Sugar content: Low sugar in vegetables can slow fermentation; consider adding a small amount of sugar.

Contamination: Ensure all equipment and ingredients are clean to prevent unwanted microbes.

Time: Some ferments may take longer than expected; patience is key.

Starter culture: Adding a small amount of brine from a successful ferment can kickstart the process. Add a small amount of cabbage, it has large amounts of lactic acid producing microbes living on the leaves.

Instructions for using pH paper to check the acid level of your ferment.

You will need, pH paper strips, clean dropper or spoon, and your ferment.

Checking the pH of a ferment using pH paper strips is a simple and quick process

1. Take out some of the brine liquid: Use a clean dropper or spoon. Only a few ml of liquid is needed.

2. Apply brine to the paper strip: Place a drop of the brine onto a pH strip or dip the strip into the liquid on the teaspoon. Never dip the strip directly into the jar.
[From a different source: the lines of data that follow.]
(** A parsed value seen through the interface [Todo] of [src/types.ts]:
    [None] when the value does not have that type. [App] does not check
    this; it reads the properties as declared. *)
Definition todoOfJSON (v : json) : option Todo :=
  match v with
  | JObj members =>
      i ← as_string (get_prop (js "id") members);
      x ← as_string (get_prop (js "text") members);
      c ← as_boolean (get_prop (js "completed") members);
      a ← as_number (get_prop (js "createdAt") members);
      dd ← as_optional as_string (get_prop (js "dueDate") members);
      dt ← as_optional as_string (get_prop (js "dueTime") members);
      n ← as_optional as_boolean (get_prop (js "notified") members);
      Some {| id := i; text := x; completed := c; createdAt := a;
              dueDate := dd; dueTime := dt; notified := n |}
  | _ => None
  end.

Definition todosOfJSON (v : json) : option (list Todo) :=
  match v with
  | JArr items => mapM todoOfJSON items
  | _ => None
  end.

(** A collection whose timestamps are safe integers, the numbers [App]
    gets from [Date.now()]. *)
Definition valid (todos : list Todo) : Prop :=
  Forall (λ t, safe_integer (createdAt t)) todos.

(** ** Persistent store: the load and save effects of [App] *)

(** [localStorage]: stored text by key. *)
Abbreviation Storage := (gmap jsstring jsstring).

Definition getItem (k : jsstring) (localStorage : Storage) : option jsstring :=
  localStorage !! k.

Definition setItem (k v : jsstring) (localStorage : Storage) : Storage :=
  <[k := v]> localStorage.

Definition removeItem (k : jsstring) (localStorage : Storage) : Storage :=
  delete k localStorage.

Definition LOCAL_STORAGE_KEY : jsstring := js "react-todo-list-app-todos-v2".

(** How a statement completes: normally with a value, or by throwing. *)
Inductive Error := SyntaxError.

Inductive completion (A : Type) :=
  | Normal (a : A)
  | Throw (e : Error).
Arguments Normal {A} a.
Arguments Throw {A} e.

(** [try { body } catch (error) { handler }] *)
Definition try_catch {A} (body : completion A) (handler : Error → completion A)
    : completion A :=
  match body with
  | Normal a => Normal a
  | Throw e => handler e
  end.

(** [JSON.parse] as the call that may throw. *)
Definition JSON_parse_call (s : jsstring) : completion json :=
  match JSON_parse s with
  | Some v => Normal v
  | None => Throw SyntaxError
  end.

(** The save effect: [if (isMounted) localStorage.setItem(KEY,
    JSON.stringify(todos))]. *)
Definition saveEffect (isMounted : bool) (todos : list Todo)
    (localStorage : Storage) : Storage :=
  if isMounted
  then setItem LOCAL_STORAGE_KEY (stringify (todosToJSON todos)) localStorage
  else localStorage.

(** The load effect. Its result is the argument [setTodos] was called
    with, if it was called, and the storage it leaves. *)
Definition loadEffect (localStorage : Storage)
    : completion (option json * Storage) :=
  try_catch
    (let storedTodos := getItem LOCAL_STORAGE_KEY localStorage in
     match storedTodos with
     | Some stored =>
         if truthy_string storedTodos then
           match JSON_parse_call stored with
           | Normal v => Normal (Some v, localStorage)
           | Throw e => Throw e
           end
         else Normal (None, localStorage)
     | None => Normal (None, localStorage)
     end)
    (λ error, Normal (None, removeItem LOCAL_STORAGE_KEY localStorage)).

(** The collection the component holds once the load effect has run: the
    initial [[]] of [useState] unless [setTodos] replaced it, seen as a
    [Todo[]] ([None] when the stored value is not one). *)
Definition held (set : option json) : option (list Todo) :=
  match set with
  | None => Some []
  | Some v => todosOfJSON v
  end.

Definition load (localStorage : Storage)
    : completion (option (list Todo) * Storage) :=
  match loadEffect localStorage with
  | Normal r => Normal (held r.1, r.2)
  | Throw e => Throw e
  end.

(** [save] once the component is mounted. *)
Definition save (todos : list Todo) (localStorage : Storage) : Storage :=
  saveEffect true todos localStorage.

(** ** The rest of [App]: payloads, actions, permission, mounting, view *)

(** [{}]: a payload that mentions nothing. *)
Definition no_updates : TodoUpdatePayload :=
  {| u_text := None; u_completed := None; u_dueDate := None;
     u_dueTime := None; u_notified := None |}.

(** One property of [{ ...first, ...second }] on two payloads: present if
    either mentions it, the second winning. *)
Definition spread_present {A} (first second : option A) : option A :=
  match second with
  | Some v => Some v
  | None => first
  end.

(** [{ ...first, ...second }] *)
Definition overlay (first second : TodoUpdatePayload) : TodoUpdatePayload :=
  {| u_text := spread_present (u_text first) (u_text second);
     u_completed := spread_present (u_completed first) (u_completed second);
     u_dueDate := spread_present (u_dueDate first) (u_dueDate second);
     u_dueTime := spread_present (u_dueTime first) (u_dueTime second);
     u_notified := spread_present (u_notified first) (u_notified second) |}.

(** What can happen to the collection: the five callbacks [App] hands to
    its children ([onAdd], [onToggle], [onDelete], [onEdit],
    [onClearCompleted]) and a pass of the scanner. *)
Inductive action :=
  | Add (randomUUID : jsstring) (Date_now : Z) (text : jsstring)
        (dueDate dueTime : option jsstring)
  | Toggle (i : jsstring)
  | Delete (i : jsstring)
  | Edit (i : jsstring) (updates : TodoUpdatePayload)
  | ClearCompleted
  | Scan (now : Z).

Section Actions.

Context `{host : DateHost}.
You don’t want the chemicals on the pH strips getting into your fermenting food.
   

3. Wait briefly: Allow 30 seconds for the strip to change colour fully.
   

4. Compare the change in colour to the chart that comes with the test strips
   

5. Read pH value: Identify the pH value corresponding to the matched colour on the
   chart.
   

6. Record result: Note the pH value and date for future reference.
   

7. Repeat if necessary: For accuracy, you may want to test 2-3 times and take an average.
   

8. Clean up: Discard the used pH strip and rinse your dropper or spoon thoroughly.
   

9. Interpret results: Generally, a pH of 4.6 or lower is considered safe for fermented vegetables.

Remember to always use clean utensils and avoid contaminating your ferment during the testing process. Testing the pH with pH paper strips is an easy and powerful tool in creating consistent, safe, and delicious fermented foods.